Спроси об этом Мирека — и он бы заверил, что позволил бы. Как иначе, коль скоро речь о свободе родины… А спроси деда Яхима? А спроси Яхима, и он бы, чего доброго, ответил: нет, не позволил бы. Кто как не Яхим знал старшего сына, со всей его мучительной трусоватостью, со всей мелочной кухонной язвительностью и тихим бессильным бунтом перед властью, кто бы ее ни представлял… Выходит, риторический вопрос? Так, да не так. Потому что это Мирек Вранек через пару лет будет строчить доносы на коллег и соседей-диссидентов, и в партию вступит как миленький, и кой-какую карьерку все-таки сделает…
Но это все произойдет позже. А пока Оля, запуганная праведным национальным гневом Мирека, желала только одного — немедленно уехать. Она не то что неделю — она и минуту здесь находиться не хотела. И не осталась бы, не прояви Мартин твердость — а он в тот день так ее держал, что аж мышцы затекли. В буквальном смысле. Пока не добился обещания потерпеть
до утра, которое, «как у вас говорят, вечера умнее» — «мудренее… утро вечера мудренее…» — машинально поправила Оля, хотя была еще слишком молода, чтобы знать разницу между умом и мудростью. «Мудренее», — покорно согласился Мартин. А потом пришел, кряхтя и отдуваясь, Яхим. И она поняла, что остается.

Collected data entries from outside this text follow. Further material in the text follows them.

(* ===== verification/TrackCoherence.v ===== *)
(** * Modification tracking: coherence of guest memory and GPU buffers

    A cache in front of the tracker, with precise readbacks: guest accesses go
    through where the host permits them and fault otherwise; a write fault
    invalidates, with the flush of what the GPU has modified, a read fault brings
    the data back; the GPU uses a range after its upload ranges were copied.
    Contents are kept per page; [w_latest] is what a single memory would hold. *)

From stdpp Require Import gmap.
From S2P Require Import Prelude BitArray BitFacts PageManager PageFacts MemoryTracker TrackFacts TrackOps TrackSpec.

Record World := mkWorld { w_mem : Z -> Z; w_buf : Z -> Z; w_latest : Z -> Z }.

(** Copying the reported ranges. *)
Definition copy_ranges (l : list Range) (src dst : Z -> Z) (x : Z) : Z := if reported l (4096 * x) then src x else dst x.

(** A write of the pages of a range, which may keep parts of a page. *)
Definition write_pages (addr size : Z) (f : Z -> Z -> Z) (m : Z -> Z) (x : Z) : Z := if hit addr (addr + size) x then f x (m x) else m x.

Definition may_write (x : Z) (t : MemoryTracker) : bool := Z.testbit (host_of x (pages t)) 1.
Definition may_read (x : Z) (t : MemoryTracker) : bool := Z.testbit (host_of x (pages t)) 0.

Inductive cache_step (env : TrackerEnv) : MemoryTracker * World -> MemoryTracker * World -> Prop :=
| step_write addr size f t w :
    within addr size -> (forall x, hit addr (addr + size) x = true -> may_write x t = true) ->
    cache_step env (t, w) (t, mkWorld (write_pages addr size f (w_mem w)) (w_buf w) (write_pages addr size f (w_latest w)))
| step_write_fault addr size l t w t' t2 :
    within addr size -> ForEachDownloadRange env false addr size t = Done (l, t2) ->
    InvalidateRegion env addr size (flush_write env addr size) t = Done t' ->
    cache_step env (t, w) (t', mkWorld (copy_ranges l (w_buf w) (w_mem w)) (w_buf w) (w_latest w))
| step_read_fault addr size l t w t' t2 :
    within addr size -> ForEachDownloadRange env false addr size t = Done (l, t2) -> UnmarkRegionAsGpuModified env addr size t2 = Done t' ->
    cache_step env (t, w) (t', mkWorld (copy_ranges l (w_buf w) (w_mem w)) (w_buf w) (w_latest w))
| step_gpu_read addr size l t w t' :
    within addr size -> ForEachUploadRange env addr size false t = Done (l, t') ->
    cache_step env (t, w) (t', mkWorld (w_mem w) (copy_ranges l (w_mem w) (w_buf w)) (w_latest w))
| step_gpu_write addr size f l t w t' :
    within addr size -> ForEachUploadRange env addr size true t = Done (l, t') ->
    cache_step env (t, w) (t', mkWorld (w_mem w) (write_pages addr size f (copy_ranges l (w_mem w) (w_buf w))) (write_pages addr size f (w_latest w)))
| step_watch track addr size t w pm other :
    tracker_inv env other unlocked t -> within addr size -> 0 < size ->
    (forall x, hit addr (addr + size) x = true -> if track : bool then other x < 126 else 0 < other x) ->
    UpdatePageWatchers track false addr size (pages t) = Done pm ->
    cache_step env (t, w) (mkTracker (managers t) (pools t) (free_managers t) (top_tier t) pm, w).

Inductive cached (env : TrackerEnv) : MemoryTracker * World -> Prop :=
| cached_start m b : cached env (new_tracker new_pages, mkWorld m b m)
| cached_step s s' : cached env s -> cache_step env s s' -> cached env s'.

(** ** The invariant *)

Record coherent (env : TrackerEnv) (s : MemoryTracker * World) : Prop := {
  co_inv : exists other, tracker_inv env other unlocked (fst s);
  co_mem : forall x, marks GPU (fst s) x = false -> w_mem (snd s) x = w_latest (snd s) x;
  co_buf : forall x, marks CPU (fst s) x = false -> w_buf (snd s) x = w_latest (snd s) x }.

Lemma sim_marks env other t : tracker_inv env other unlocked t -> sim env t (mkAbs (marks CPU t) (marks GPU t) other).
Proof. by split. Qed.

Lemma may_write_spec env other t x : tracker_inv env other unlocked t -> may_write x t = marks CPU t x && (other x =? 0).
Proof.
  intros Hi. unfold may_write. rewrite (sim_host env t _ x (sim_marks env other t Hi)). unfold protection. cbn. by destruct (precise env && _), (marks CPU t x && _).
Qed.

Lemma may_read_spec env other t x : tracker_inv env other unlocked t -> may_read x t = negb (precise env && marks GPU t x).
Proof.
  intros Hi. unfold may_read. rewrite (sim_host env t _ x (sim_marks env other t Hi)). unfold protection. cbn. by destruct (precise env && _), (marks CPU t x && _).
Qed.

(** Ranges that name the marked pages of a byte range copy those. *)
Lemma copied l src dst (P Q : Z -> bool) x : (forall y, let x := y / 4096 in reported l y = P x && Q x) ->
  copy_ranges l src dst x = if P x && Q x then src x else dst x.
Proof. intros H. unfold copy_ranges. rewrite H. cbv zeta. by rewrite Z.mul_comm, Z.div_mul. Qed.

Section coherence.
Context (env : TrackerEnv) (Hprecise : readbacks env = Precise).

Lemma is_precise : precise env = true.
Proof. unfold precise. by rewrite Hprecise. Qed.

Lemma is_watching : watching env = true.
Proof. unfold watching. by rewrite Hprecise. Qed.

(** A page is not modified by both. *)
Lemma one_side other t x : tracker_inv env other unlocked t -> marks GPU t x = true -> marks CPU t x = false.
Proof. intros Hi Hg. apply not_true_iff_false. intros Hc. by rewrite (exclusive env other t x Hi is_precise Hc) in Hg. Qed.

Lemma step_coherent s s' : coherent env s -> cache_step env s s' -> coherent env s'.
Proof.
  intros [[other Hi] Hm Hb] Hs. destruct Hs as [addr size f t w Hw Hp|addr size l t w t' t2 Hw Ed Ei|addr size l t w t' t2 Hw Ed Eu|addr size l t w t' Hw Eu|addr size f l t w t' Hw Eu|track addr size t w pm other' Hi' Hw Hn Hc E]; cbn [fst snd] in *.
  - assert (Hh : forall x, hit addr (addr + size) x = true -> marks CPU t x = true).
    { intros x Hx. specialize (Hp x Hx). rewrite (may_write_spec env other) in Hp by done. by apply andb_true_iff in Hp as [? _]. }
    split; cbn [fst snd w_mem w_buf w_latest]; [by exists other|..]; intros x Hx; unfold write_pages.
    + rewrite Hm by done. done.
    + destruct (hit _ _ x) eqn:E; [by rewrite Hh in Hx|auto].
  - destruct (Download_spec env other false addr size t Hi Hw) as (l2 & t3 & E2 & _ & _ & _ & Hl); [done|]. rewrite E2 in Ed. injection Ed as -> ->.
    destruct (Invalidate_spec env other addr size t Hi Hw) as (t4 & E4 & Hi4 & Hc4 & Hg4). rewrite E4 in Ei. injection Ei as ->.
    split; cbn [fst snd w_mem w_buf w_latest]; [by exists other|..]; intros x Hx.
    + rewrite (copied l _ _ _ _ x Hl). rewrite Hg4, is_watching in Hx. destruct (hit _ _ x), (marks GPU t x) eqn:Eg; cbn in *; try done; auto. apply Hb. by eapply one_side.
    + rewrite Hc4 in Hx. apply orb_false_iff in Hx as [_ Hx]. auto.
  - destruct (Download_spec env other false addr size t Hi Hw) as (l2 & t3 & E2 & Hi3 & Hc3 & Hg3 & Hl); [done|]. rewrite E2 in Ed. injection Ed as -> ->.
    destruct (Unmark_spec env other addr size t2 Hi3 Hw) as (t4 & E4 & Hi4 & Hg4 & Hc4). rewrite E4 in Eu. injection Eu as ->.
    split; cbn [fst snd w_mem w_buf w_latest]; [by exists other|..]; intros x Hx.
    + rewrite (copied l _ _ _ _ x Hl). rewrite Hg4, Hg3 in Hx. destruct (hit _ _ x), (marks GPU t x) eqn:Eg; cbn in *; try done; auto. apply Hb. by eapply one_side.
    + rewrite Hc4, Hc3 in Hx. auto.
  - destruct (Upload_spec env other false addr size t Hi Hw) as (l2 & t2 & E2 & Hi2 & Hc2 & Hg2 & Hl). rewrite E2 in Eu. injection Eu as -> ->.
    split; cbn [fst snd w_mem w_buf w_latest]; [by exists other|..]; intros x Hx; [rewrite Hg2 in Hx; auto|].
    rewrite (copied l _ _ _ _ x Hl). rewrite Hc2 in Hx. destruct (hit _ _ x), (marks CPU t x) eqn:Ec; cbn in *; try done; auto. apply Hm. by eapply exclusive, Ec; [|apply is_precise].
  - destruct (Upload_spec env other true addr size t Hi Hw) as (l2 & t2 & E2 & Hi2 & Hc2 & Hg2 & Hl). rewrite E2 in Eu. injection Eu as -> ->.
    split; cbn [fst snd w_mem w_buf w_latest]; [by exists other|..]; intros x Hx; unfold write_pages.
    + rewrite Hg2 in Hx. apply orb_false_iff in Hx as [Hx Hg]. cbn in Hx. rewrite Hx. auto.
    + rewrite (copied l _ _ _ _ x Hl). rewrite Hc2 in Hx. destruct (hit _ _ x), (marks CPU t x) eqn:Ec; cbn in *; try done; auto; f_equal; auto. apply Hm. by eapply exclusive, Ec; [|apply is_precise].
  - destruct (Watch_spec env other' track addr size t Hi' Hw Hn Hc) as (pm2 & E2 & Hi2). rewrite E in E2. injection E2 as ->.
    split; [eexists; exact Hi2|..]; intros x Hx; [by apply Hm|by apply Hb].
Qed.

Lemma cached_coherent s : cached env s -> coherent env s.
Proof.
  induction 1 as [m b|s s' _ IH Hs]; [|by eapply step_coherent]. destruct (sim_start env) as [Hi Hc Hg].
  split; cbn [fst snd]; [by eexists|done|]. intros x Hx. by rewrite Hc in Hx.
Qed.
End coherence.

(** C29: with precise readbacks guest memory and GPU buffers behave like one memory:
    whatever guest accesses, faults, GPU reads and GPU writes came before, a page
    the guest may read holds its latest contents, so does the buffer of a page the
    CPU has not modified since its upload, and a page the guest may write is
    current in memory, so that a partial write loses nothing. *)
Theorem precise_coherent env s : readbacks env = Precise -> cached env s ->
  (forall x, may_read x (fst s) = true -> w_mem (snd s) x = w_latest (snd s) x)
  /\ (forall x, may_write x (fst s) = true -> w_mem (snd s) x = w_latest (snd s) x)
  /\ (forall x, marks CPU (fst s) x = false -> w_buf (snd s) x = w_latest (snd s) x).
Proof.
  intros Hp Hs. destruct (cached_coherent env Hp s Hs) as [[other Hi] Hm Hb]. split; [|split; [|done]]; intros x Hx; apply Hm.
  - rewrite (may_read_spec env other), is_precise in Hx by done. by apply negb_true_iff in Hx.
  - rewrite (may_write_spec env other) in Hx by done. apply andb_true_iff in Hx as [Hc _]. by eapply exclusive, Hc; [|apply is_precise].
Qed.

Lemma gpu_write_cached : exists s, cached (mkEnv Precise true) s /\ may_read 1 (fst s) = false /\ marks CPU (fst s) 1 = false /\ w_latest (snd s) 1 = 7.
Proof.
  destruct (Upload_spec (mkEnv Precise true) (fun _ => 0) true 4096 4096 (new_tracker new_pages)) as (l & t & E & Hi & Hc & Hg & _);
    [apply (sim_start (mkEnv Precise true))|unfold within; lia|].
  eexists (t, _). split; [eapply cached_step; [apply (cached_start _ (fun _ => 0) (fun _ => 0))|]; eapply (step_gpu_write _ 4096 4096 (fun _ _ => 7)); [unfold within; lia|exact E]|].
  cbn [fst snd]. split; [rewrite (may_read_spec (mkEnv Precise true) (fun _ => 0)) by done; by rewrite Hg|]. split; [by rewrite Hc|done].
Qed.

Lemma precise_coherent_witness : exists s, cached (mkEnv Precise true) s /\ may_read 1 (fst s) = false /\ w_buf (snd s) 1 = 7.
Proof.
  destruct gpu_write_cached as (s & Hs & Hr & Hc & Hl). exists s. split; [done|]. split; [done|].
  destruct (precise_coherent (mkEnv Precise true) s eq_refl Hs) as (_ & _ & H). by rewrite (H 1 Hc).
Defined.

(** faults are resolved: after the invalidation of a write fault every page of
    the range that no other cache watches is writable, and after the readback of a
    read fault every page of the range is readable; both calls return. *)
Theorem faults_resolve env t a addr size : treach env t a -> within addr size ->
  (exists t', InvalidateRegion env addr size (flush_write env addr size) t = Done t'
     /\ forall x, hit addr (addr + size) x = true -> a_other a x = 0 -> may_write x t' = true)
  /\ exists l t2 t', ForEachDownloadRange env false addr size t = Done (l, t2) /\ UnmarkRegionAsGpuModified env addr size t2 = Done t'
     /\ forall x, hit addr (addr + size) x = true -> may_read x t' = true.
Proof.
  intros [Hi Hc Hg]%treach_sim Hw. split.
  - destruct (Invalidate_spec env (a_other a) addr size t Hi Hw) as (t' & E & Hi' & Hc' & _). exists t'. split; [done|]. intros x Hx Ho.
    rewrite (may_write_spec env (a_other a)) by done. by rewrite Hc', Hx, Ho.
  - destruct (Download_spec env (a_other a) false addr size t Hi Hw) as (l & t2 & E & Hi2 & _); [done|].
    destruct (Unmark_spec env (a_other a) addr size t2 Hi2 Hw) as (t' & E' & Hi' & Hg' & _). exists l, t2, t'. split; [done|]. split; [done|]. intros x Hx.
    rewrite (may_read_spec env (a_other a)) by done. rewrite Hg', Hx. by rewrite andb_false_r.
Qed.

Lemma faults_resolve_witness : exists t t', treach (mkEnv Precise true) t (spec_op (mkEnv Precise true) (TUpload 4096 12288 true) abs_start)
  /\ InvalidateRegion (mkEnv Precise true) 4096 8 (flush_write (mkEnv Precise true) 4096 8) t = Done t' /\ may_write 1 t' = true.
Proof.
  destruct upload_reached as [t Ht]. destruct (faults_resolve _ t _ 4096 8 Ht) as [(t' & E & H) _]; [unfold within; lia|].
  exists t, t'. split; [done|]. split; [done|]. by apply H.
Defined.

(** ** Scanning the bits *)

(** the vectorised search for a run of modified pages finds what the plain one
    finds, from any page on. *)
Theorem scan_paths_agree bits start : bits_ok bits -> 0 <= start -> FirstRangeFrom true start bits = FirstRangeFrom false start bits.
Proof.
  intros Hb Hs. apply (first_run_unique bits start); by apply FirstRangeFrom_spec.
Qed.

Lemma scan_paths_agree_witness : FirstRangeFrom true 3 (SetRange 60 700 (replicate 16 0)) = FirstRangeFrom false 3 (SetRange 60 700 (replicate 16 0)).
Proof. apply scan_paths_agree; [apply SetRange_ok, zeros_ok|lia]. Defined.

(** ** Concrete runs on which the code does something
    unexpected *)

(** A history of calls; the result of the last, or the fault that ended it. *)
Fixpoint run_track (env : TrackerEnv) (ops : list TrackOp) (t : MemoryTracker) : outcome TrackRes :=
  match ops with
  | [] => Done TNothing
  | [op] => let! '(res, _) := run_op env op t in Done res
  | op :: ops => let! '(_, t) := run_op env op t in run_track env ops t
  end.

(** The vectorised search for the start of the last run compares with zeros where
    the plain one compares with ones: it runs on through clear words. *)
Example vector_last_range_overruns :
  let bits := SetRange 256 320 (replicate 8 0) in
  LastRange true bits = (0, 320) /\ LastRange false bits = (256, 320).
Proof. vm_compute. split; reflexivity. Qed.

(** With relaxed readbacks marking a page for the GPU adds no read watcher, but
    clearing it on a download takes one away. *)
Example relaxed_download_asserts :
  run_track (mkEnv Relaxed false) [TUpload 0 8192 true; TDownload 0 4096 true] (new_tracker new_pages) = Raised AssertFailed.
Proof. vm_compute. reflexivity. Qed.

(** With precise readbacks marking a page the GPU modified for the CPU asks the host
    for a page that may be written and not read. *)
Example precise_mark_asserts :
  run_track (mkEnv Precise false) [TUpload 0 8192 true; TMark 0 4096] (new_tracker new_pages) = Raised AssertFailed.
Proof. vm_compute. reflexivity. Qed.

(** A range past the tracked addresses indexes outside the table. *)
Example untracked_address_is_undefined :
  run_track (mkEnv Disabled false) [TQuery GPU 1099511627776 1] (new_tracker new_pages) = Raised Undefined.
Proof. vm_compute. reflexivity. Qed.

(** A page watched 128 times by other caches counts as not watched. *)
Example watchers_wrap :
  (let! pm := Nat.iter 128 (fun r => let! pm := r in UpdatePageWatchers true false 0 4096 pm) (Done new_pages) in
   Done (num_write_watchers (state_of 0 pm), host_of 0 pm)) = Done (0, PermRead).
Proof. vm_compute. reflexivity. Qed.
(* ===== verification/EqueueFacts.v ===== *)
(** * Event queues: collecting, the invariant of queues and timers, the operations

    Collecting takes the first triggered events ([collect_spec]).  A queue is well
    formed ([queue_ok]) when no two events have the same name and each is in the
    form [AddEvent] gives it; the timers of a state are in order ([timers_ok]) when
    every handler that is not cancelled belongs to an event, and every periodic
    timer has one.  Every operation keeps the invariant [eq_inv] (handles, queues and
    timers) and changes one queue; [moves] says which, the lemmas what happens to its
    events. *)

From stdpp Require Import gmap strings.
From S2P Require Import Prelude Equeue.

Definition key (k : OrbisKernelEvent) : Z * Z := (ident k, filter_ k).

Lemma same_key_spec id f k : same_key id f k = true <-> key k = (id, f).
Proof. unfold same_key, key. rewrite andb_true_iff, !Z.eqb_eq. split; [intros [-> ->]; done|by intros [= -> ->]]. Qed.

(** ** Collecting *)

(** What is left of an event that was collected. *)
Definition settle_event (e : EqueueEvent) : list EqueueEvent :=
  if has_flag (event e) Flags.OneShot then [] else [if has_flag (event e) Flags.Clear then EqueueEvent_Clear e else e].

Definition settled_one (e : EqueueEvent) : list EqueueEvent := if is_triggered e then settle_event e else [e].

Definition gone_one (e : EqueueEvent) : bool := is_triggered e && has_flag (event e) Flags.OneShot.

Lemma settled_true e : is_triggered e = true -> settled_one e = settle_event e /\ gone_one e = has_flag (event e) Flags.OneShot.
Proof. intros E. unfold settled_one, gone_one. by rewrite E. Qed.

Lemma settled_false e : is_triggered e = false -> settled_one e = [e] /\ gone_one e = false.
Proof. intros E. unfold settled_one, gone_one. by rewrite E. Qed.
Lemma hr_interval_witness : (let! f := checked (250 * 18446744073) in interval_of (mkBintime 1 f)) = Done 1000000249.
Proof. exact (hr_interval (mkTimespec 1 250) ltac:(cbn; lia) ltac:(cbn; lia)). Defined.

(** Two threads wait for the same edge-triggered event and one is notified. *)
Definition two_waiters (add : EqCall) : list EqCall := [queue5; add; CWait 7 5 false 1 None; CWait 8 5 false 1 None; CTrigger 0 5 1 9].
Definition edge_state : EqState := history (two_waiters (CAddEdge 5 1)) (eq_start 0).
Definition edge_queue : EqueueInternal := mkEqueue 5 "q" [mkEvent (mkKevent 1 Filter.User Flags.Clear 0 0 9) 0 0 None true] ∅.

Lemma no_event_missed_witness : (length (List.filter is_triggered (m_events edge_queue)) <= notified 1 (waiters edge_state))%nat.
Proof.
  apply (no_event_missed edge_state 1 edge_queue); [apply history_reach; [repeat constructor|apply er_start]|vm_compute; reflexivity|vm_compute; lia].
Defined.

(** ** Unexpected runs *)

(** A level-triggered event stays triggered, but its trigger wakes one thread: after
    that one has returned with the event, the other sleeps on although the event is
    still triggered. *)
Example level_event_leaves_sleeper :
  (let! '(r, s) := advance [] 0 (history (two_waiters (CAddUser 5 1)) (eq_start 0)) in
   let! q := deref 1 s in
   Done (q_ret <$> r, is_triggered <$> m_events q, sleepers 1 (waiters s), notified 1 (waiters s))) = Done (Some ORBIS_OK, [true], 1%nat, 0%nat).
Proof. vm_compute. reflexivity. Qed.

(** While a short timer runs, a wait with a time-out ends without the event that is
    triggered. *)
Example small_timer_hides_events :
  (let s := history [queue5; CAddEdge 5 1; CTrigger 0 5 1 9; CAddHR 64 5 2 (mkTimespec 0 1000000) 0; CWait 7 5 false 1 (Some 100)] (eq_start 0) in
   let! '(r, _) := advance [2] 0 (mkEq (objects s) (next_obj s) (kqueues s) (io_waits s) (waiters s) 100000) in
   Done (q_ret <$> r, r ≫= q_out)) = Done (Some ORBIS_KERNEL_ERROR_ETIMEDOUT, Some 0).
Proof. vm_compute. reflexivity. Qed.

(** A poll does not see a short timer that has expired. *)
Example poll_misses_small_timer :
  (let s := history [queue5; CAddHR 64 5 2 (mkTimespec 0 1000000) 0] (eq_start 0) in
   let! '(r, _) := sceKernelWaitEqueue 7 5 false 1 (Some 0) (mkEq (objects s) (next_obj s) (kqueues s) (io_waits s) (waiters s) 5000000) in
   Done (q_ret <$> r)) = Done (Some ORBIS_KERNEL_ERROR_ETIMEDOUT).
Proof. vm_compute. reflexivity. Qed.

(** The event of a short timer carries the address of a local of the call that
    added it. *)
Example small_timer_gives_stack_address :
  (let s := history [queue5; CAddHR 64 5 2 (mkTimespec 0 1000000) 0; CWait 7 5 false 1 None] (eq_start 0) in
   let! '(r, _) := advance [2] 0 (mkEq (objects s) (next_obj s) (kqueues s) (io_waits s) (waiters s) 5000000) in
   Done ((fun x => data <$> q_events x) <$> r)) = Done (Some [64]).
Proof. vm_compute. reflexivity. Qed.

(** A long timer cannot be deleted while a short one runs. *)
Example delete_long_timer_ENOENT :
  (let! '(r, _) := sceKernelDeleteHRTimerEvent 5 1 (history [queue5; CAddHR 64 5 1 (mkTimespec 1 0) 0; CAddHR 64 5 2 (mkTimespec 0 1000000) 0] (eq_start 0)) in
   Done (q_ret <$> r)) = Done (Some ORBIS_KERNEL_ERROR_ENOENT).
Proof. vm_compute. reflexivity. Qed.

(** The binary fraction of more than half a second does not fit the signed factor. *)
Example hr_fraction_overflows : sceKernelAddHRTimerEvent 64 5 1 (mkTimespec 0 600000000) 0 (history [queue5] (eq_start 0)) = Raised Undefined.
Proof. vm_compute. reflexivity. Qed.

(** A time-out of 4295 seconds becomes one of 33 milliseconds. *)
Example kevent_timeout_truncated : kevent_micros (mkTimespec 4295 0) = Done 32704.
Proof. vm_compute. reflexivity. Qed.

(** The handler of a timer that was due when its queue was deleted uses the queue. *)
Example handler_outlives_queue :
  (let s := history [queue5; CAddTimer 5 1 20000 7] (eq_start 0) in
   let s := history [CDelete 5] (mkEq (objects s) (next_obj s) (kqueues s) (io_waits s) (waiters s) 20000000) in
   Done (kqueues s !! 5, length (io_waits s), fire 0 0 s)) = Done (None, 1%nat, Raised Undefined).
Proof. vm_compute. reflexivity. Qed.

(** A name of 32 characters is accepted, though there is no room for its end. *)
Example name_of_32_accepted :
  (let! '(r, _) := sceKernelCreateEqueue 5 false (Some "01234567890123456789012345678901"%string) (eq_start 0) in Done (q_ret <$> r)) = Done (Some ORBIS_OK).
Proof. vm_compute. reflexivity. Qed.
Lemma finv_lands t c x f gone p Q s s' : finv s -> tcb_fiber (thread_at t s) = Some c -> contexts s !! c = Some x -> current_fiber x = Some f ->
  landing c x (place (thread_at t s)) gone p Q -> lands t c x gone p Q s s' -> finv s'.
Proof.
  intros Hi Ht Hc Hf Hl HL. destruct (lands_view _ _ _ _ _ _ _ _ _ Hi Ht Hc Hf Hl HL) as [Hrun Hval Hheld Hgone Hsaved Hkeep Hcc Hsub Hpf Htcb Hcur]. destruct HL as [Ec En Ew Ef Et].
  assert (Hcx : forall h, context (fiber_at h s') = context (fiber_at h s)) by (intros h; rewrite Ef; by by_cases). pose proof (fun u => fi_tcb _ Hi u t c) as Hother.
  split.
  - intros k y E. rewrite En. destruct (decide (k = c)) as [->|]; [by apply (fi_fresh _ Hi c x)|by eapply (fi_fresh _ Hi), Hsub].
  - intros h. rewrite Hcx, Ef. intros E. apply (fi_area _ Hi). by by_cases.
  - intros h. unfold word_at. rewrite Ef, Ew. destruct (decide (p = Some h)) as [->|]; [|apply (fi_stack _ Hi)]. cbn. intros H1 _. apply (fi_stack _ Hi); [done|].
    assert (runs s h) as Hr by (apply (ow_run _ (fi_owners _ Hi)); exists t; rewrite Hheld; apply elem_of_cons; right; by apply list_elem_of_singleton). unfold runs in Hr. congruence.
  - intros h k. rewrite Hcx, En. intros E. destruct (fi_ctx _ Hi _ _ E) as [Hlt Hx]. split; [done|]. intros y Hy. eapply Hx, Hsub; [by eapply Hsaved|done].
  - intros h h' k. rewrite !Hcx. apply Hi.
  - intros h k. rewrite Hcx. intros E Hd. destruct (decide (gone = Some k)) as [Eg|Eg].
    + assert (h = f) as -> by (apply (fi_ctx_inj _ Hi _ _ k); [done|by apply Hgone]). exists t. unfold inside. rewrite Et, decide_True by done. rewrite Eg in Hl. split; [by inversion Hl|]. by exists c, (with_prev None x).
    + rewrite Hkeep in Hd; [|by eapply Hsaved|done]. destruct (fi_live _ Hi h k E Hd) as (u & Hpu & c' & x' & E1 & E2 & E3). assert (u <> t) by (intros ->; rewrite Hpu in Hl; inversion Hl).
      exists u. unfold inside. rewrite Et, decide_False by done. split; [done|]. exists c', x'. split; [done|]. split; [|done]. by rewrite (Htcb u).
  - intros u. destruct (decide (t = u)) as [<-|Hu].
    + eapply (tk_inside _ _ c (with_prev None x) f); rewrite ?Et, ?decide_True by done; try done. cbn.
      inversion Hl as [k ? E|d Q' HQ E|d fr E]; subst; [by apply po_guest| |by apply po_guest]. destruct HQ as [->|[fr ->]]; [by apply po_guest|]. apply po_enter; [done|]. rewrite Hcx.
      destruct (fi_threads _ Hi t) as [?|c' x' f' F1 F2 _ _ F5 F6]; [congruence|]. assert (c' = c) as -> by congruence. assert (x' = x) as -> by congruence. assert (f' = f) as -> by congruence.
      rewrite <- E in F6. by inversion F6.
    + destruct (fi_threads _ Hi u) as [H1 H2|c' x' h H1 H2 H3 H4 H5 H6]; [left; by rewrite Et, decide_False|]. pose proof (Hcur u h c' x' (not_eq_sym Hu) H1 H2 H5) as Hhf.
      eapply tk_inside; rewrite ?Et, ?decide_False by done; [done|rewrite (Htcb u); done|done..|].
      destruct H6 as [?|?|k y Hk ?|d ? ?]; [by apply po_guest|by apply po_return|eapply po_resume; [by rewrite Hcx|rewrite Hkeep; [done|by eapply Hsaved|]]|apply po_enter; [done|by rewrite Hcx]].
      intros Eg. apply Hhf, (fi_ctx_inj _ Hi h f k); [done|by apply Hgone].
  - intros u v k. rewrite !Et. by_cases; cbn; try done; [intros [= <-] E|intros E [= <-]|apply Hi]; [|symmetry]; exfalso; by eauto using eq_sym.
  - assert (Hht : held s' t = [f]) by (rewrite (held_inside s' t c (with_prev None x)); [|by rewrite Et, decide_True|done]; rewrite Et, decide_True by done; cbn; rewrite Hf; assert (leaving Q = None) as -> by (inversion Hl as [|? ? [->|[? ->]]|]; done); done).
    apply (owners_move t s); [apply Hi| |rewrite Hht; constructor; [by apply not_elem_of_nil|constructor]|..].
    + intros u Hu. apply held_other; [by rewrite Et, decide_False|]. intros k Hk. by apply (Htcb u).
    + intros h. rewrite Hht, Hheld. intros ->%list_elem_of_singleton. left. by apply elem_of_cons; left.
    + intros h. unfold runs at 1. rewrite Ef, Hht, Hheld, list_elem_of_singleton, elem_of_cons. destruct (decide (p = Some h)) as [->|Hp]; cbn.
      * split; [done|]. intros [->|[_ Hn]]; [done|]. exfalso. apply Hn. right. by apply list_elem_of_singleton.
      * assert (h ∉ option_list p) by (destruct p; cbn; [intros ->%list_elem_of_singleton; done|by apply not_elem_of_nil]).
        assert (runs s f) by (by eapply current_runs). destruct (decide (h = f)) as [->|]; unfold runs in *; naive_solver.
Qed.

Старый Яхим так никогда и не выучился по-русски. Не из принципа — а просто чужие языки ему не давались. Но с первого дня и до самой смерти Яхима Оля каким-то образом понимала его с полуслова. Вот и в тот раз, когда Яхим стал говорить успокоительное «ничего, дочка, ничего», Оля сразу его поняла. И чешский вариант пословицы «паны дерутся, а у холопов чубы трещат» поняла тоже.
Дед Яхим трудно опустился на кровать и смотрел на Олю снизу вверх добрыми выцветшими глазами. Она запомнила этот момент на всю жизнь. Как Яхим внимательно смотрит, улыбаясь, а потом протягивает широкую трясущуюся ладонь — и Оля, отлепившись от Мартина, делает робкий шажок в сторону деда, в ответ протягивает ему свою худенькую ручку. Он бережно берет ее и накрывает другой ладонью — и с этого момента Оля чувствует, что она «в домике». Она помнила даже ощущение, когда рука касается руки — маленькая и холодная касается большой и уютной. «Ничего, дочка. Ничего…»
— У нас будет маленький, — говорит Мартин. Говорит по-чешски. Но Оля держится за деда Яхима и, может, поэтому понимает мужа без перевода.